Push-Pull-Perfusion

Die Push-Pull-Perfusion ist eine Methode der Pharmakologie und Neurologie zur Messung von Neurotransmittern in vivo.

Prinzip

Die Push-Pull-Perfusion verwendet Flussraten zwischen 10 Nanolitern pro Minute^[1] und 10 Mikroliter pro Minute.^[2] Bei hohen Flussraten kann das Gewebe geschädigt werden.^[2] Die Push-Pull-Perfusion nach Gaddum verwendet eine Mikrokapillare zum Hinzufügen von Cerebrospinalfluid (CSF) mit zusätzlichen Stimuli oder Hemmstoffen und eine weitere parallel angeordnete zur Entnahme von CSF mit den nach der Zugabe freigesetzten Neurotransmittern.
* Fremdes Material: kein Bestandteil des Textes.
Lemma list_insert_ordered_sorted_witness :
  ∃ h' A B, [200; 300; 400] = A ++ B ∧
    list_insert_ordered (λ a b, a <? b) 100 500 demo_heap = Ret ((), h') ∧
    is_list h' 100 (A ++ 500 :: B) ∧
    StronglySorted (λ a b, (b <? a) = false) (A ++ 500 :: B) ∧
    Forall (λ y, (500 <? y) = true) B.
Proof.
  apply list_insert_ordered_sorted.
  - split; intros; bool_prop; lia.
  - exact demo_is_list.
  - apply (bool_decide_unpack _). by vm_compute.
  - done.
  - eexists. reflexivity.
  - repeat constructor.
Defined.

(** On a sorted non-empty list [list_unique] leaves a strictly increasing
    list and moves every other element, in order, to the end of the list of
    duplicates when there is one; no element is lost. *)
Theorem list_unique_removes less `{!StrictWeakOrder less} l dup h x xs D :
  is_list h l (x :: xs) →
  (dup ≠ NULL → is_list h dup D ∧ ∀ y, y ∈ nodes dup D → y ∉ nodes l (x :: xs)) →
  StronglySorted (λ a b, less b a = false) (x :: xs) →
  ∃ h' K M, list_unique less l dup h = Ret ((), h') ∧ is_list h' l K ∧
    (dup ≠ NULL → is_list h' dup (D ++ M)) ∧ x :: xs ≡ₚ K ++ M ∧
    StronglySorted (λ a b, less a b = true) K.
Proof.
  intros Hl HD Hs. destruct (list_unique_ok less l dup h x xs D Hl HD) as (h' & Hu & Hl' & HD').
  exists h', (uniq less x xs).1, (uniq less x xs).2. do 3 (split; [done|]).
  split; [apply uniq_perm|by apply uniq_strict].
Qed.

Lemma list_unique_removes_witness :
  ∃ h' K M, list_unique (λ a b, a / 200 <? b / 200) 100 700 demo_heap = Ret ((), h') ∧ is_list h' 100 K ∧
    (700 ≠ NULL → is_list h' 700 ([] ++ M)) ∧ [200; 300; 400] ≡ₚ K ++ M ∧
    StronglySorted (λ a b, (a / 200 <? b / 200) = true) K.
Proof.
  apply list_unique_removes.
  - split; intros; bool_prop; lia.
  - exact demo_is_list.
  - intros _. split; [exact demo_is_list'|]. unfold nodes. simpl. intros y Hy.
    repeat (apply elem_of_cons in Hy as [->|Hy]);
      try (apply (bool_decide_unpack _); by vm_compute). by apply elem_of_nil in Hy.
  - repeat constructor.
Defined.
(** The words on the stack, the last one lowest. *)
Lemma strings_ok : ∃ m' fn, (∀ B (k : Z → Z → Z → cmd memory B), (let* _ := modify (λ m, write m page (replicate (Z.to_nat PGSIZE) 0)) in
    let* n := strnlen cmdline MAX_CMD_LEN in
    let* _ := strlcpy page cmdline (n + 1) in
    let* (my_esp, argc, fn) := push_tokens (S (S (Z.to_nat MAX_CMD_LEN))) q page 0 PHYS_BASE 0 0 in
    let* _ := modify (λ m, write m page (replicate (Z.to_nat PGSIZE) 0xcc)) in k my_esp argc fn) m = k top (zlength ws) fn m') ∧
  bytes_at m' top (flat (reverse ws)) ∧ (∀ a, PHYS_BASE - PGSIZE ≤ a < top → m' !! a = Some 0) ∧
  ∀ a, ¬ (page ≤ a < page + PGSIZE) → ¬ (PHYS_BASE - PGSIZE ≤ a < PHYS_BASE) → m' !! a = m !! a.
Proof.
  destruct (sr_kernel _ _ _ _ _ Hr) as (Hk1 & Hk2 & Hk3). pose proof arguments_small as [Hsm _]. pose proof (sr_space_apart _ _ _ _ _ Hr) as Hap.
  destruct copy_ok as (m1 & E1 & Hs & Hm1). assert (length (take (Z.to_nat MAX_CMD_LEN) text) ≤ 128)%nat as Hl by (rewrite length_take; unfold MAX_CMD_LEN; lia).
  assert (∀ a, PHYS_BASE - PGSIZE ≤ a < PHYS_BASE → m1 !! a = Some 0) as Hz.
  { intros a Ha. rewrite Hm1 by (pages; lia). by apply Hr. }
  destruct (push_tokens_ok q (S (S (Z.to_nat MAX_CMD_LEN))) m1 page (take (Z.to_nat MAX_CMD_LEN) text) page 0 PHYS_BASE 0 0) as (m2 & fn & E2 & Hb & Hm2); try (done || unfold MAX_CMD_LEN in *; lia).
  { apply (string_at_agree m); [apply Hr|]. intros a Ha. simpl in Ha. apply Hm1. pages. lia. }
  { destruct (Z.eqb_spec page 0); [pages; lia|done]. }
  { pages. lia. }
  { intros a Ha. fold ws in Ha. rewrite Hz; [done|]. pages. lia. }
  { fold ws. pages. lia. }
  fold ws in E2, Hb, Hm2. rewrite Z.add_0_l in E2. set (m3 := write m2 page (replicate 4096 0xcc)).
  assert (∀ a, ¬ (page ≤ a < page + PGSIZE) → m3 !! a = m2 !! a) as Hm3 by (intros a Ha; apply write_other; rewrite length_replicate; pages; lia).
  exists m3, fn. split.
  - intros B k. rewrite E1, (cstep _ _ _ _ _ E2). by rewrite cmodify.
  - split; [apply (bytes_at_agree m2); [done|]; intros a Ha; apply Hm3; rewrite flat_reverse in Ha; pages; lia|]. split.
    + intros a Ha. rewrite Hm3, Hm2; [apply Hz; lia|pages; lia..].
    + intros a Ha Ha'. rewrite Hm3, Hm2, Hm1 by (done || pages; unfold MAX_CMD_LEN in *; lia). done.
Qed.

Lemma pointers_ok m1 : bytes_at m1 top (flat (reverse ws)) → (∀ a, PHYS_BASE - PGSIZE ≤ a < top → m1 !! a = Some 0) →
  let e := top - top mod 4 - 4 in let argv := e - 4 * zlength ws in let ptrs := reverse (starts top (reverse ws)) in
  ∀ B (k : Z → cmd memory B), (let* esp := push_pointers (S (Z.to_nat PGSIZE)) (top - 1) e in
    let* _ := store_int (esp - 4) esp in let* _ := store_int (esp - 8) (zlength ws) in k esp) m1 =
  k argv (write m1 (argv - 8) (vector (zlength ws :: argv :: ptrs))).
Proof.
  intros Hb Hz e argv ptrs B k. pose proof arguments_small as [Hs1 Hs2]. pose proof (Z.mod_pos_bound top 4 ltac:(lia)) as Hmod.
  assert (zlength (reverse ws) = zlength ws) as Hrl by (by rewrite length_reverse).
  assert (push_pointers (S (Z.to_nat PGSIZE)) (top - 1) e m1 = Ret (argv, write m1 argv (vector ptrs))) as E.
  { pose proof (push_pointers_ok (reverse ws)) as H. rewrite Hrl in H. rewrite H.
    - by replace (top - 1 + 1) with top by lia.
    - apply Forall_reverse, arguments_wordy.
    - apply bytes_at_cons. replace (top - 1 + 1) with top by lia. split; [apply Hz; pages; lia|done].
    - rewrite flat_reverse. lia.
    - pose proof (flat_reverse ws). pages. lia.
    - intros a Ha. rewrite Hz; [done|]. unfold e in *. pages. lia.
    - unfold e. lia. }
  assert (zlength (vector ptrs) = 4 * zlength ws) as Hv by (rewrite vector_length; unfold ptrs; by rewrite length_reverse, starts_length, length_reverse).
  assert (∀ a n, argv - 12 ≤ a → a + n ≤ argv → mapped m1 a n) as Hm by (intros a n Ha Hn b Hb'; rewrite Hz; [done|]; unfold argv, e in *; pages; lia).
  rewrite (cstep _ _ _ _ _ E). rewrite (cstep _ _ _ () (write m1 (argv - 4) (vector (argv :: ptrs)))).
  2:{ rewrite store_int_ok by (intros a Ha; rewrite write_other by lia; apply (Hm (argv - 4) 4); lia).
      change (vector (argv :: ptrs)) with (le4 argv ++ vector ptrs). rewrite <- write_below. by replace (argv - 4 + zlength (le4 argv)) with argv by (simpl; lia). }
  rewrite (cstep _ _ _ () (write m1 (argv - 8) (vector (zlength ws :: argv :: ptrs)))); [done|].
  rewrite store_int_ok by (intros a Ha; rewrite write_other by lia; apply (Hm (argv - 8) 4); lia).
  change (vector (zlength ws :: argv :: ptrs)) with (le4 (zlength ws) ++ vector (argv :: ptrs)). rewrite <- write_below.
  by replace (argv - 8 + zlength (le4 (zlength ws))) with (argv - 4) by (simpl; lia).
Qed.
End ParsePush.

Lemma vector_at m p ps i a : bytes_at m p (vector ps) → ps !! i = Some a → int_at m (p + 4 * Z.of_nat i) a.
Proof.
  intros Hb Hi. rewrite <- (take_drop_middle ps i a Hi), vector_app in Hb. apply bytes_at_app in Hb as [_ Hb].
  rewrite vector_length, length_take in Hb. apply lookup_lt_Some in Hi. replace (Z.of_nat (Nat.min i (length ps))) with (Z.of_nat i) in Hb by lia.
  change (vector (a :: drop (S i) ps)) with (le4 a ++ vector (drop (S i) ps)) in Hb. by apply bytes_at_app in Hb as [Hb _].
Qed.
Lemma add_table_pte a : 0 ≤ a < PHYS_BASE → pte_of m' pd a = pte_of m pd a.
Proof.
  intros Ha. pose proof (pd_no_range a Ha) as Hda. pose proof (pt_no_range a) as Hta.
  destruct Hfresh as (Hkp & Hne & Hnt). unfold pte_of. rewrite add_table_table by lia.
  destruct (decide (pd_no a = k)) as [->|].
  - rewrite Hno. unfold slot, add_table, upd. rewrite lookup_alter_ne by done.
    rewrite lookup_insert_eq. cbn [mbind option_bind]. unfold zget. destruct (Z.leb_spec 0 (pt_no a)); [|lia].
    by rewrite lookup_replicate_2 by lia.
  - destruct (table m pd (pd_no a)) as [p|] eqn:Hp; [|done].
    rewrite add_table_slot; [|by intros ->; apply (Hnt _ Hda)|lia].
    rewrite decide_False; [done|]. intros [-> _].
    by destruct (table_Some _ _ _ _ Hwf Hda Hp) as (? & _ & _ & _ & _ & []).
Qed.
End AddTable.

Lemma lookup_create s pd v pt : pd_wf (pages s) pd → 0 ≤ v < PHYS_BASE →
  table (pages s) pd (pd_no v) = None → fresh_page (pages s) pd pt →
  ∃ m', lookup_page pd v true (Some pt) s = Ret (Some (pt + 4 * pt_no v), with_pages s m') ∧
    pd_wf m' pd ∧ table m' pd (pd_no v) = Some pt ∧
    ∀ a, 0 ≤ a < PHYS_BASE → pte_of m' pd a = pte_of (pages s) pd a.
Proof.
  intros Hwf Hv Hno Hf. pose proof (pd_no_range v Hv) as Hk.
  destruct (pde_create_ok pt) as (pde & Hc & Hp0 & Hpr & Hg); [apply Hf|].
  exists (add_table (pages s) pd (pd_no v) pt pde).
  pose proof (table_None _ _ _ Hwf Hk Hno) as H0. destruct Hf as (Hkp & Hne & Hnt).
  split; [|split; [by apply add_table_wf|split; [|intros; by apply add_table_pte]]].
  2: { rewrite add_table_table; try done; [by rewrite decide_True|lia]. }
  destruct (lookup_asserts s pd v Hwf Hv true) as [H1 H2]. unfold lookup_page.
  cmd_step (assert_ok _ s H1). cmd_step (assert_ok _ s H2). cmd_step (load_pde s pd v Hwf Hv 0 H0).
  change (0 =? 0) with true. cbv iota.
  set (s1 := with_pages s (<[pt := replicate 1024 0]> (pages s))).
  cmd_step (eq_refl : zero_page pt s = Ret ((), s1)). rewrite Hc. cmd_step (eq_refl : lift (Ret pde) s1 = Ret (pde, s1)).
  assert (slot (pages s1) pd (pd_no v) = Some 0) as H0'.
  { simpl. unfold slot. rewrite lookup_insert_ne by done. exact H0. }
  erewrite cstep; [|apply store32_ok; [apply Hwf|lia|by eexists]]. cbv beta.
  erewrite cstep.
  2: { apply load32_ok; [apply Hwf|lia|]. simpl. rewrite slot_upd by (lia || by eexists).
       by rewrite decide_True. }
  by rewrite Hg.
Qed.

(** ** The operations on an existing entry *)

Lemma same_page a b : (pd_no a = pd_no b ∧ pt_no a = pt_no b) ↔ pg_no a = pg_no b.
Proof.
  split; [intros []; by apply indices_inj|]. rewrite !pd_no_div, !pt_no_mod, !pg_no_div. intros E.
  change (2^22) with (4096 * 1024). rewrite <-!Z.div_div by done. by rewrite E.
Qed.

Section Entry.
Context (s : machine) (pd v pt : Z) (Hwf : pd_wf (pages s) pd) (Hv : 0 ≤ v < PHYS_BASE).
Context (Ht : table (pages s) pd (pd_no v) = Some pt).

Lemma entry_slot : slot (pages s) pt (pt_no v) = Some (pte_of (pages s) pd v) ∧
  0 ≤ pte_of (pages s) pd v < 2^32 ∧ kernel_page pt.
Proof.
  destruct (table_Some _ _ _ _ Hwf (pd_no_range v Hv) Ht) as (_ & _ & _ & _ & Htab & _).
  destruct (table_slot _ _ _ Htab (pt_no_range v)) as (w & Hw & Hr).
  unfold pte_of. rewrite Ht, Hw. split; [done|]. split; [done|apply Htab].
Qed.

Lemma load_entry : load32 (pt + 4 * pt_no v) s = Ret (pte_of (pages s) pd v, s).
Proof. destruct entry_slot as (? & _ & ?). apply load32_ok; [done|apply pt_no_range|done]. Qed.

Lemma store_entry w : 0 ≤ w < 2^32 →
  ∃ m', store32 (pt + 4 * pt_no v) w s = Ret ((), with_pages s m') ∧ pd_wf m' pd ∧
    ∀ a, 0 ≤ a < PHYS_BASE →
      pte_of m' pd a = if decide (pg_no a = pg_no v) then w else pte_of (pages s) pd a.
Proof.
  intros Hw. destruct entry_slot as (Hs & _ & Hk). pose proof (pt_no_range v) as Hj.
  exists (upd (pages s) pt (pt_no v) w). split; [|split].
  - apply store32_ok; [done..|by eexists].
  - by apply (upd_pte_wf _ _ (pd_no v)); [| apply pd_no_range | | |].
  - intros a Ha. rewrite (upd_pte_of _ _ (pd_no v)) by (done || by apply pd_no_range).
    pose proof (same_page a v). by repeat case_decide; naive_solver.
Qed.
End Entry.

Lemma pte_of_range m pd v : pd_wf m pd → 0 ≤ v < PHYS_BASE → 0 ≤ pte_of m pd v < 2^32.
Proof.
  intros Hwf Hv. destruct (table m pd (pd_no v)) as [pt|] eqn:Ht.
  - by apply (entry_slot (Machine m 0 0) pd v pt).
  - unfold pte_of. by rewrite Ht.
Qed.

(** Rewriting CR3 when the changed directory is the active one. *)
Definition flushed (s : machine) (active pd : Z) : Z :=
  if decide (active = pd) then reloads s + 1 else reloads s.

Lemma invalidate_ok init s pd active m' : kernel_page active → cr3 s = active - PHYS_BASE →
  pd ≠ 0 → invalidate_pagedir init pd (with_pages s m') =
    Ret ((), Machine m' (cr3 s) (flushed s active pd)).
Proof.
  intros Hk Hc Hpd. unfold invalidate_pagedir, active_pd.
  assert (ptov (cr3 s) = Ret active) as Hp.
  { destruct Hk as [Hk _]. unfold ptov, PHYS_BASE in *. rewrite Hc.
    destruct (Z.ltb_spec (active - 0xc0000000) 0xc0000000); [|lia]. simpl. rewrite u32_id by lia.
    f_equal. lia. }
  assert ((let* t := get in lift (ptov (cr3 t))) (with_pages s m') = Ret (active, with_pages s m')) as Ha.
  { unfold mbind, cmd_bind, get. simpl. by rewrite Hp. }
  cmd_step Ha. unfold flushed. destruct (Z.eqb_spec active pd) as [->|].
  - rewrite decide_True by done. unfold pagedir_activate. apply Z.eqb_neq in Hpd. rewrite Hpd.
    unfold vtop, is_kernel_vaddr. destruct Hk as [Hk _].
    destruct (Z.leb_spec PHYS_BASE pd); [|lia]. unfold mbind, cmd_bind. simpl. by rewrite Hc.
  - rewrite decide_False by done. by destruct s.
Qed.

Section Operations.
Context (init_page_dir init_ram_pages : Z).
Context (s : machine) (pd active : Z) (Hwf : pd_wf (pages s) pd).
Context (Hact : kernel_page active) (Hcr3 : cr3 s = active - PHYS_BASE).

Lemma pd_nonzero : pd ≠ 0.
Proof. destruct (wf_dir _ _ Hwf) as [[Hp _] _]. unfold PHYS_BASE in *. lia. Qed.

Lemma no_table_pte v : table (pages s) pd (pd_no v) = None → pte_of (pages s) pd v = 0.
Proof. intros H. unfold pte_of. by rewrite H. Qed.

Lemma user_ok v : 0 ≤ v < PHYS_BASE → is_user_vaddr v = true.
Proof. intros. unfold is_user_vaddr. apply Z.ltb_lt. lia. Qed.

Lemma pagedir_get_page_ok v : 0 ≤ v < PHYS_BASE →
  (has (pte_of (pages s) pd v) PTE_P = false → pagedir_get_page pd v s = Ret (None, s)) ∧
  ∀ p, has (pte_of (pages s) pd v) PTE_P = true → pte_get_page (pte_of (pages s) pd v) = Ret p →
    pagedir_get_page pd v s = Ret (Some (p + v mod 4096), s).
Proof.
  intros Hv. unfold pagedir_get_page.
  destruct (table (pages s) pd (pd_no v)) as [pt|] eqn:Ht.
  - split.
    + intros Hp. cmd_step (assert_ok _ s (user_ok v Hv)).
      cmd_step (lookup_found s pd v Hwf Hv false None pt Ht).
      cmd_step (load_entry s pd v pt Hwf Hv Ht). by rewrite Hp.
    + intros p Hp Hg. cmd_step (assert_ok _ s (user_ok v Hv)).
      cmd_step (lookup_found s pd v Hwf Hv false None pt Ht).
      cmd_step (load_entry s pd v pt Hwf Hv Ht). rewrite Hp, Hg, pg_ofs_mod. done.
  - rewrite (no_table_pte v Ht). split; [|done]. intros _.
    cmd_step (assert_ok _ s (user_ok v Hv)).
    cmd_step (lookup_missing s pd v Hwf Hv false None Ht (or_introl eq_refl)). done.
Qed.

Lemma test_flag_ok v flag : 0 ≤ v < PHYS_BASE →
  test_flag pd v flag s = Ret (has (pte_of (pages s) pd v) flag, s).
Proof.
  intros Hv. unfold test_flag. destruct (table (pages s) pd (pd_no v)) as [pt|] eqn:Ht.
  - cmd_step (lookup_found s pd v Hwf Hv false None pt Ht).
    by cmd_step (load_entry s pd v pt Hwf Hv Ht).
  - cmd_step (lookup_missing s pd v Hwf Hv false None Ht (or_introl eq_refl)).
    by rewrite (no_table_pte v Ht).
Qed.

(** What a change of the entry of [v] to [w] must give. *)
Definition entry_becomes (m' : memory) (v w : Z) : Prop :=
  pd_wf m' pd ∧ ∀ a, 0 ≤ a < PHYS_BASE →
    pte_of m' pd a = if decide (pg_no a = pg_no v) then w else pte_of (pages s) pd a.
Modernere Push-Pull-Kapillaren sind doppelwandig mit getrenntem Zulauf durch die innere Mikrokapillare und Ablauf durch die äußere Mikrokapillare.^[3] Da weniger Volumen zurückgewonnen wird, als hinzugegeben wird,^[3] werden niedrige Flussraten eingesetzt, um einen lokalen Anstieg des Drucks im Gewebe zu vermeiden. Die Mikrokapillaren für die Push-Pull-Perfusion sind meist aus Metall mit 0,8 mm Außendurchmesser und 0,5 mm Innendurchmesser der äußeren Kanüle sowie 0,2 mm Außendurchmesser und 0,1 mm Innendurchmesser der inneren Mikrokapillare.^[4] Für niedrige Flussraten von 10–50 nL/Min. werden teilweise kleinere Durchmesser verwendet, 0,1 mm Außendurchmesser und 0,04 mm Innendurchmesser der inneren Mikrokapillare in einer 26-gauge Kanüle mit 0,45 mm Außendurchmesser.^[1] Im Vergleich zur Mikrodialyse erzeugt die Push-Pull-Perfusion etwas weniger Zelltod (33 % bzw. 25 % tote Zellen) im Perfusionsbereich und besitzt eine bessere räumliche Genauigkeit.^[1]

Geschichte

Die Push-Pull-Perfusion wurde 1961 von John Gaddum veröffentlicht.^[5] Sie ersetzte die cortical cup-Methode. Ab den 1980er Jahren wurde vermehrt die Mikrodialyse verwendet, die im Vergleich weniger invasiv ist. Ab dem Jahr 2002 wurden unter Verwendung von Mikrofluidik schonendere Push-Pull-Sonden mit geringen Flussraten entwickelt.^[6]

Einzelnachweise

1. D. E. Cepeda, L. Hains, D. Li, J. Bull, S. I. Lentz, R. T. Kennedy: Experimental evaluation and computational modeling of tissue damage from low-flow push-pull perfusion sampling in vivo. In: Journal of neuroscience methods. Band 242, März 2015, S. 97–105, doi:10.1016/j.jneumeth.2015.01.019, PMID 25614385, PMC 4331210 (freier Volltext).
2. R. D. Myers, A. Adell, M. F. Lankford: Simultaneous comparison of cerebral dialysis and push-pull perfusion in the brain of rats: a critical review. In: Neuroscience and biobehavioral reviews. Band 22, Nummer 3, Mai 1998, S. 371–387, PMID 9579326.
3. Athineos Philippu: In Vivo Neuropharmacology and Neurophysiology, Kapitel 1, Springer, ISBN 9781493964888. S. 5.
4. M. M. Kraus, A. Philippu: Use of Push-Pull Superfusion Technique for Identifying Neurotransmitters Involved in Brain Functions: Achievements and Perspectives. In: Current neuropharmacology. Band 13, Nummer 6, 2015, S. 819–829, PMID 26630960, PMC 4759321 (freier Volltext).
5. J. H. Gaddum: Push-pull cannulae. In: J Physiol (Lond) (1961) Band 155, Heft 1–2.
6. S. Kottegoda, I. Shaik, S. A. Shippy: Demonstration of low flow push-pull perfusion. In: Journal of neuroscience methods. Band 121, Nummer 1, November 2002, S. 93–101, PMID 12393165.